— Work required —
Wherever the string "frames" shows up in the records below, return that line.

— Data in this exercise —
= = = =
(* ===== verification/Sink.v ===== *)
(** * The interface between a frame source and the shared-memory ring

    The receiver hands frames to a ring through [publish]; what it relies on is
    that a call that returns has appended exactly that frame. *)
From S2P Require Import Prelude.

Class Sink (R : Type) := {
  sink_publish : R -> bytes -> res R;
  (** the frames published so far, oldest first *)
  sink_log : R -> list bytes
}.

Class SinkLaws (R : Type) `{Sink R} := {
  sink_publish_log (r r' : R) (f : bytes) : sink_publish r f = Ok r' -> sink_log r' = sink_log r ++ [f]
}.

(** The simplest sink: the log itself. *)
#[global] Instance list_sink : Sink (list bytes) := {| sink_publish l f := Ok (l ++ [f]); sink_log l := l |}.
#[global] Instance list_sink_laws : SinkLaws (list bytes).
Proof. constructor. cbn. intros r r' f [= <-]. done. Qed.
Lemma wstep_inv (c c' : conf) : inv c -> wstep count backpressure c c' -> inv c'.
Proof.
  intros Hc Hs. pose proof (iv_index c Hc) as [Hi0 Hidx]. pose proof (iv_w c Hc) as Hw.
  destruct (iv_slot c Hc (ps (cf_index c))) as [Hfr _].
  destruct Hs as [f Ew Hf|f i any bl Ew Hi|f i bl Ew|f Ew|f any bl Ew Hb|f any bl Ew Hb|f Ew Hfree|f Ew|f s Ew Es|f j b s Ew Hb Es|f s Ew Es|f s Ew Es|f Ew|f s Ew Es|];
    try rewrite Ew in *; cbn [w_ok] in Hw; try (apply writer_moves; [done|done|done]).
  - apply writer_moves; [done|..]; by destruct (_ && _).
  - apply writer_moves; [done|..]; by destruct (_ =? _).
  - by apply w_lock_inv.
  - destruct Hw as [Hf Hl]. subst s. apply writer_writes; try done; [split; [done|by left]|].
    cbn [w_ok]. rewrite upd_same. cbn. split_and!; try done; lia.
  - destruct Hw as (Hf & Hl & Hz & Hj & Ht). subst s. pose proof (lookup_lt_Some _ _ _ Hb) as Hlt. unfold flen in Hf.
    apply writer_writes; try done; [split; cbn; [by rewrite length_insert|by left]|].
    cbn [w_ok]. rewrite upd_same. cbn [cs_lock cs_seq cs_frame]. split_and!; try done; try lia.
    rewrite (take_S_r _ _ b) by (rewrite list_lookup_insert_eq; [done|lia]). rewrite (take_S_r f j b Hb).
    by rewrite take_insert_ge, Ht by lia.
  - destruct Hw as (Hf & Hl & Hz & Hj & Ht). subst s. apply writer_writes; try done; [split; [done|by left]|].
    cbn [w_ok]. rewrite upd_same. cbn [cs_lock cs_seq cs_frame cs_len]. split_and!; try done. rewrite Ht. by rewrite take_ge by lia.
  - by apply w_seq_inv.
  - constructor; cbn [cf_w cf_log cf_index cf_slots cf_r cf_pid w_ok]; [lia | apply Hc | | apply Hc].
    by replace (cf_index c + 1 - 1) with (cf_index c) by lia.
  - subst s. destruct (iv_slot c Hc (ps (cf_index c - 1))) as [Hfr' Hgd]. apply writer_writes; try done; cbn; tauto.
  - apply writer_moves; [done| |done]. cbn. destruct (cf_w c); tauto.
Qed.

(** A reader that changes only its own program counter and history. *)
Lemma reader_moves (c : conf) (r : nat) (x x' : rproc) :
  inv c -> cf_r c r = Some x -> r_ok (cf_slots c) r (r_pc x') -> got_ok (cf_log c) x' -> inv (with_r c r (Some x')).
Proof.
  intros Hc Hx Hok Hgot. constructor; cbn; [apply Hc..|]. intros q y. unfold upd. destruct (decide (q = r)) as [->|].
  - intros [= <-]. destruct (iv_r c Hc r x Hx) as (? & ? & _ & _). done.
  - apply (iv_r c Hc).
Qed.

(** The writer does not notice a change of a slot it does not hold. *)
Lemma writer_keeps (c : conf) (p : Z) (s : CSlot) :
  inv c -> (cs_lock (cf_slots c p) <> Some OWriter \/ cf_w c = WDead) -> w_ok (upd (cf_slots c) p s) (cf_index c) (cf_w c).
Proof.
  intros Hc Hp. apply (w_ok_ext (cf_slots c)); [apply Hc|]. intros q Hq. apply upd_other. intros ->.
  pose proof (w_ok_lock _ _ _ _ (iv_w c Hc) Hq). destruct Hp as [?|E]; [congruence|]. by rewrite E in Hq.
Qed.
(** The callback returns from every state with a sound window. *)
Lemma publish_frame_total (k : Key) (f : bytes) (r : bool) (c : Z) (p : PubState R) :
  (forall (ring : R) fr, exists ring', sink_publish ring fr = Ok ring') -> window_safe (ps_dedupe p) ->
  exists b p', publish_frame cfg k f r c p = Ok (b, p') /\ window_safe (ps_dedupe p').
Proof using All.
  intros Hsink Hs. assert (exists b p', publish_frame cfg k f r c p = Ok (b, p')) as (b & p' & Hp).
  { unfold publish_frame. destruct (decode f) as [native|] eqn:Hd; [|by eexists _, _].
    destruct (decoded_header f native Hd) as (h & -> & Hseq & _). cbn [rbind].
    destruct (Hsink (ps_ring p) native) as [ring' ->]. destruct Hs as (Hsh & Hb & _).
    destruct (observe_total _ _ Hsh Hb Hseq) as (res & w & -> & _). cbn [rbind].
    repeat case_match; by eexists _, _. }
  exists b, p'. split; [done|]. by apply (pr_safe _ _ _ (publish_frame_rel k f r c p p' b Hp)).
Qed.

(** ** The invariant of the receiver *)
Variable w0 : Window.
Hypothesis Hw0 : Dedupe.make sz = Some w0.
Hypothesis sink_total : forall (ring : R) fr, exists ring', sink_publish ring fr = Ok ring'.

Definition real_frame (f : bytes) : Prop := exists k, frame_ok k f /\ key_stream k <> 0 /\ key_epoch k <> 0.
= = = =
— Reply —
    The receiver hands frames to a ring through [publish]; what it relies on is
  (** the frames published so far, oldest first *)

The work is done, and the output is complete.